> Work to complete: Begin at the line below that has "destruct (is_unsupported_image_error m), (_" and stop after the line that has "the client's headers except". Please restate only those lines, word for word.

[Dataset entries]
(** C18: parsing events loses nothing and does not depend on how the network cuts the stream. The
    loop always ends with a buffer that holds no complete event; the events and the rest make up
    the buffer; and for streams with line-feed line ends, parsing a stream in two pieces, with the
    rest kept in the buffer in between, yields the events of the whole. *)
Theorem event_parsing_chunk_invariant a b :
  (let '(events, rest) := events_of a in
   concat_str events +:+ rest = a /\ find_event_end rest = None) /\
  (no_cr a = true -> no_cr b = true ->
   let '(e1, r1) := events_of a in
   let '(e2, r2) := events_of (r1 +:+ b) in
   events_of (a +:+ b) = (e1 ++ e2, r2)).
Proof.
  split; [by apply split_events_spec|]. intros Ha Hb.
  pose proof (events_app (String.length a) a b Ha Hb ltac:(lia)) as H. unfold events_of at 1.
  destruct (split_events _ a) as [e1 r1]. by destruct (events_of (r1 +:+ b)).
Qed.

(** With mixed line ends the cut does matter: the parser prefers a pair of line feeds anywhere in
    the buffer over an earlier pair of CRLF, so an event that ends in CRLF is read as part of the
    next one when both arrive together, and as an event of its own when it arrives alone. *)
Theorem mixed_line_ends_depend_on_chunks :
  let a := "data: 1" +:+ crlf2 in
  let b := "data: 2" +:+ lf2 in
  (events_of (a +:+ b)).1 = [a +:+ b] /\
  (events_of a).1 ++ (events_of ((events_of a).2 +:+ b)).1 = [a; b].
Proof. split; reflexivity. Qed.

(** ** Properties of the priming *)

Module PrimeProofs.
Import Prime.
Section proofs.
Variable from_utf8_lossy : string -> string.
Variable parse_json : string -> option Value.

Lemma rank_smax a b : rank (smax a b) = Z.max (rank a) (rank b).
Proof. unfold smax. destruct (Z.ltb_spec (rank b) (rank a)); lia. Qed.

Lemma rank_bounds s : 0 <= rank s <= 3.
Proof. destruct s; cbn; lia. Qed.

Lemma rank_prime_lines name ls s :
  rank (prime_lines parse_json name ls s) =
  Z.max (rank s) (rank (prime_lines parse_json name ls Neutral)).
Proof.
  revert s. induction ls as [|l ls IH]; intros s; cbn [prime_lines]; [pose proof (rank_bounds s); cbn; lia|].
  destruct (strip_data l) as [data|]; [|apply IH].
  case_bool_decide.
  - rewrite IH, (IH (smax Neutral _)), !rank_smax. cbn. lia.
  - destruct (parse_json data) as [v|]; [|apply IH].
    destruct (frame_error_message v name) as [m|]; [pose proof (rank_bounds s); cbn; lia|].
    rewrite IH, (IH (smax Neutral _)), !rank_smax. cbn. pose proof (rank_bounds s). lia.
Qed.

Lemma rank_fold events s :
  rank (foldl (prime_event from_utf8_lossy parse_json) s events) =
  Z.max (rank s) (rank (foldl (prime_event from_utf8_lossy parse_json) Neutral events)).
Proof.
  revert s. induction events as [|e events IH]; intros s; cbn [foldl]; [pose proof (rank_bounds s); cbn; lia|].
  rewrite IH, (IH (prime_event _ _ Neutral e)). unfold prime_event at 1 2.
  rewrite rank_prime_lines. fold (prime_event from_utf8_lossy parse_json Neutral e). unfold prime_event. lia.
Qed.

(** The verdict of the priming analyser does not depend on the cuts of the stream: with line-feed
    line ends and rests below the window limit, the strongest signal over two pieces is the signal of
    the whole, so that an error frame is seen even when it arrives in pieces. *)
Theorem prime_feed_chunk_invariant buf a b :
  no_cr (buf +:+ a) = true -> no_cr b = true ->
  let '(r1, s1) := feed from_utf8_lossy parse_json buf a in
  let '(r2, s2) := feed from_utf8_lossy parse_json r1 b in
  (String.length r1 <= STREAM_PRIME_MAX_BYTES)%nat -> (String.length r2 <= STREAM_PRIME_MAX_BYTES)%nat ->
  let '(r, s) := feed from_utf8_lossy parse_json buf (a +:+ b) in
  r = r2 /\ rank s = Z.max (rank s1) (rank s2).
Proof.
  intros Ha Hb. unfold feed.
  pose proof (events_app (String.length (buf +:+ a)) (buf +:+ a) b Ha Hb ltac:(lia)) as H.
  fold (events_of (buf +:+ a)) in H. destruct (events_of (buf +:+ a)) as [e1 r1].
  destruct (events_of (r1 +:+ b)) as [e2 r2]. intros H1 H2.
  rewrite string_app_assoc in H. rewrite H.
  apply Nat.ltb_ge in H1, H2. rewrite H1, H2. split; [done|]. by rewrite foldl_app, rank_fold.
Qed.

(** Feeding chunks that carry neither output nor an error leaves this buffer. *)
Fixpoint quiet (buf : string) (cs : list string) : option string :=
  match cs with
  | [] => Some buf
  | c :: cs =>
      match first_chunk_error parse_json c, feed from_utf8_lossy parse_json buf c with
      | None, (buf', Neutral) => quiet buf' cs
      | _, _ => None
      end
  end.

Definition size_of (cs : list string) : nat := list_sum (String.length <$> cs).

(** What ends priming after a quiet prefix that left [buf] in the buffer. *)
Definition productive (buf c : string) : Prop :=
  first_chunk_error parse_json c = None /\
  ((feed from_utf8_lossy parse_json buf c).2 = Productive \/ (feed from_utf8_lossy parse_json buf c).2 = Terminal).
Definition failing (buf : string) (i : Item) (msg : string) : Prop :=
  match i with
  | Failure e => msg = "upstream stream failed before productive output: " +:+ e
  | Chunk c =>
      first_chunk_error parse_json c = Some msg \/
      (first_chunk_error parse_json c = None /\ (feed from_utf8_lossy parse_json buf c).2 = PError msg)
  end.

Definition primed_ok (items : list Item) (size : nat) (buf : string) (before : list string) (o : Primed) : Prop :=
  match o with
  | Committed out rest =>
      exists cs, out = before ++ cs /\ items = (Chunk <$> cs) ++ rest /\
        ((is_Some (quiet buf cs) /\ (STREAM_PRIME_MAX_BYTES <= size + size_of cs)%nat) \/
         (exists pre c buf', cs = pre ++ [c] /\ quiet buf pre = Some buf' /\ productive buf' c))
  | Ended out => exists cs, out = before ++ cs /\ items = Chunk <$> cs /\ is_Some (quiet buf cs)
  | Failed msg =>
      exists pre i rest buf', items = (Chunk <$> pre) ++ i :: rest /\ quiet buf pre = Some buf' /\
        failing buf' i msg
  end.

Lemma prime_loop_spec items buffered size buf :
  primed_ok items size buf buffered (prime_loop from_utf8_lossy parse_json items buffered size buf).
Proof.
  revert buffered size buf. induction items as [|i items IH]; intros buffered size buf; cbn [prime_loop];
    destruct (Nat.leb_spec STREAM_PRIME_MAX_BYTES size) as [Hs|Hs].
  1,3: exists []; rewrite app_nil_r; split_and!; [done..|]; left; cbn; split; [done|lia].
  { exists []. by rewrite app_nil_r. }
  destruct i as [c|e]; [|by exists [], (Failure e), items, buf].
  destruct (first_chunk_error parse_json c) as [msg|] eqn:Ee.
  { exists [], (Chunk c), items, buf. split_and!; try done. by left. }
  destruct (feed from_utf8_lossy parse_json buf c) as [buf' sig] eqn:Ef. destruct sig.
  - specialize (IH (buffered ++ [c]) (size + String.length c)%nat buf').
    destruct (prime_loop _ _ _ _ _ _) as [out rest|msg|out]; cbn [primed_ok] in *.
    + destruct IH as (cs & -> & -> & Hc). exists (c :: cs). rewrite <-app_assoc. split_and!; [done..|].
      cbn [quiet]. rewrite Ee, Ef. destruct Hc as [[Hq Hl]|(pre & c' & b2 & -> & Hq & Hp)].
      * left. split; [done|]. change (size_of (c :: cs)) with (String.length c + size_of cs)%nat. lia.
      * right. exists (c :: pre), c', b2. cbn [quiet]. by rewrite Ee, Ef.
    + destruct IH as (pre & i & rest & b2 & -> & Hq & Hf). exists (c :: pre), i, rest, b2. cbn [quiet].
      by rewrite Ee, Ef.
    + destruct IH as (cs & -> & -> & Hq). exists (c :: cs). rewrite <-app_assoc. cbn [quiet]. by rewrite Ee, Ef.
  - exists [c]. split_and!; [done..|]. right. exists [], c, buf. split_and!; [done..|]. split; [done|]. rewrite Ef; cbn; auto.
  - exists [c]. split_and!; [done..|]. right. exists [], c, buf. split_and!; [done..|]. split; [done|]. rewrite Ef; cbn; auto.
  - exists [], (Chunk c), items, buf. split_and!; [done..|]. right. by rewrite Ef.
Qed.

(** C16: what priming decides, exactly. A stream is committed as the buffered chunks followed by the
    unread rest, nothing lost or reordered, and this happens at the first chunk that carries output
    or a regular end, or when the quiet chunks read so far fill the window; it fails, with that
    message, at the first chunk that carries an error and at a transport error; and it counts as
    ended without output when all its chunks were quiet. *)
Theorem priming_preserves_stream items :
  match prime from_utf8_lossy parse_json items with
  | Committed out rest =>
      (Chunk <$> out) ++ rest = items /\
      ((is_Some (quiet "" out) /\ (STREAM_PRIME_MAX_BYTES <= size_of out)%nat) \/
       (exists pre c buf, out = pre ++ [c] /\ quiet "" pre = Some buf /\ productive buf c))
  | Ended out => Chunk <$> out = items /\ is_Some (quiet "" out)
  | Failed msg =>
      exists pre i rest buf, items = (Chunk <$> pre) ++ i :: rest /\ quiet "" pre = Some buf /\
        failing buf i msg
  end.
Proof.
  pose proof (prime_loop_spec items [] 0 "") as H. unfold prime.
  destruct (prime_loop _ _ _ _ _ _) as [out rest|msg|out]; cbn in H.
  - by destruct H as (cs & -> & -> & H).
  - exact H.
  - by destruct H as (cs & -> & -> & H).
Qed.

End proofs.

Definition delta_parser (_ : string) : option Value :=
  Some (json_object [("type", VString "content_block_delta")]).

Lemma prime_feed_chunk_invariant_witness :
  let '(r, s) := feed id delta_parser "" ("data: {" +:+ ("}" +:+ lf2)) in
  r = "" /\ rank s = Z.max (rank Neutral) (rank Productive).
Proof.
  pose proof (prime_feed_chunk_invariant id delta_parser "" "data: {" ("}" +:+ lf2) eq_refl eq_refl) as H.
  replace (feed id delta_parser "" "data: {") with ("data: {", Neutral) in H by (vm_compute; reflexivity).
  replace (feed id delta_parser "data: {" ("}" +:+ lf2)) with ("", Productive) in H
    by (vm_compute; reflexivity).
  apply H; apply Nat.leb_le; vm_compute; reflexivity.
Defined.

==

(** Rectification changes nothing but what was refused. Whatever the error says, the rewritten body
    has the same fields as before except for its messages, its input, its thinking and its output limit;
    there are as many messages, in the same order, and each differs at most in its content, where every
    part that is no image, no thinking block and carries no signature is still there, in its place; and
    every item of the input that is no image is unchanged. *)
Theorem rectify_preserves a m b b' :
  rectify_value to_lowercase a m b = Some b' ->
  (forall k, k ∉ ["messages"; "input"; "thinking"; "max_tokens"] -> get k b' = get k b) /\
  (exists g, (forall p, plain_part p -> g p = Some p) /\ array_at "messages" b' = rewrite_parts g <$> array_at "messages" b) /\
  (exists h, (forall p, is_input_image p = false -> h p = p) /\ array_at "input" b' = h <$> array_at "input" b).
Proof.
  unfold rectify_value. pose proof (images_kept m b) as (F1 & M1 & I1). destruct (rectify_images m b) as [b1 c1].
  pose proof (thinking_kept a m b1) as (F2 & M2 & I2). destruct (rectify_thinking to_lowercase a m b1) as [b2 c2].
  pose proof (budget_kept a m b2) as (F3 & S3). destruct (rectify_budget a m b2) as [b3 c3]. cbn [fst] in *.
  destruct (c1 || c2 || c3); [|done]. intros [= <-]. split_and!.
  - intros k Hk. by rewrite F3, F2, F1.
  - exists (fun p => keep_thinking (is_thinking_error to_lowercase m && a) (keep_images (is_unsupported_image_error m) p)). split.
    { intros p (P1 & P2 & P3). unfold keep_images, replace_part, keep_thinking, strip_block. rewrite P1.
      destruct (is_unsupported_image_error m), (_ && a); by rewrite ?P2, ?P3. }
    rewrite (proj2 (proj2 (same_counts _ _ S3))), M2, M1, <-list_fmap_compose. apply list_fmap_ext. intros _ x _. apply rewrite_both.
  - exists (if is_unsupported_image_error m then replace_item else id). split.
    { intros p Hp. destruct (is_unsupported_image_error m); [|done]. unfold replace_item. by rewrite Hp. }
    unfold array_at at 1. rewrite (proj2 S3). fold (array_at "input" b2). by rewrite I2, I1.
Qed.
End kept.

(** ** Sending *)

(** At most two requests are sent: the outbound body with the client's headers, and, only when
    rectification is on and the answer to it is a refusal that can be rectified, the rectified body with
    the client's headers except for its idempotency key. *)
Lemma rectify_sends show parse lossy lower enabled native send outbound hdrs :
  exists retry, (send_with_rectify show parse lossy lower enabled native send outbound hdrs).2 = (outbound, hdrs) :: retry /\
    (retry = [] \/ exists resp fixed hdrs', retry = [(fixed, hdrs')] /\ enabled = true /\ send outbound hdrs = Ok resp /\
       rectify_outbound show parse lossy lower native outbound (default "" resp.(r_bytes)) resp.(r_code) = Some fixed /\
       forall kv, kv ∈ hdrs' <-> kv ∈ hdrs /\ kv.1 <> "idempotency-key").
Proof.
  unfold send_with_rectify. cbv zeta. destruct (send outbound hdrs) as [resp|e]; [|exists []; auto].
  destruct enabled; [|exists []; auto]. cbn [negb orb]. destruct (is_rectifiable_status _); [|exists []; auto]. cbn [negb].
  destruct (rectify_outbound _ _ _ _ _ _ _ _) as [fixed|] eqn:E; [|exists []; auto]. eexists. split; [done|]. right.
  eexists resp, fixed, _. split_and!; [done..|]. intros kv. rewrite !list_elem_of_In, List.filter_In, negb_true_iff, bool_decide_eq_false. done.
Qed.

> Solution:
      destruct (is_unsupported_image_error m), (_ && a); by rewrite ?P2, ?P3. }
    rewrite (proj2 (proj2 (same_counts _ _ S3))), M2, M1, <-list_fmap_compose. apply list_fmap_ext. intros _ x _. apply rewrite_both.
  - exists (if is_unsupported_image_error m then replace_item else id). split.
    { intros p Hp. destruct (is_unsupported_image_error m); [|done]. unfold replace_item. by rewrite Hp. }
    unfold array_at at 1. rewrite (proj2 S3). fold (array_at "input" b2). by rewrite I2, I1.
Qed.
End kept.

(** ** Sending *)

(** At most two requests are sent: the outbound body with the client's headers, and, only when
    rectification is on and the answer to it is a refusal that can be rectified, the rectified body with
    the client's headers except for its idempotency key. *)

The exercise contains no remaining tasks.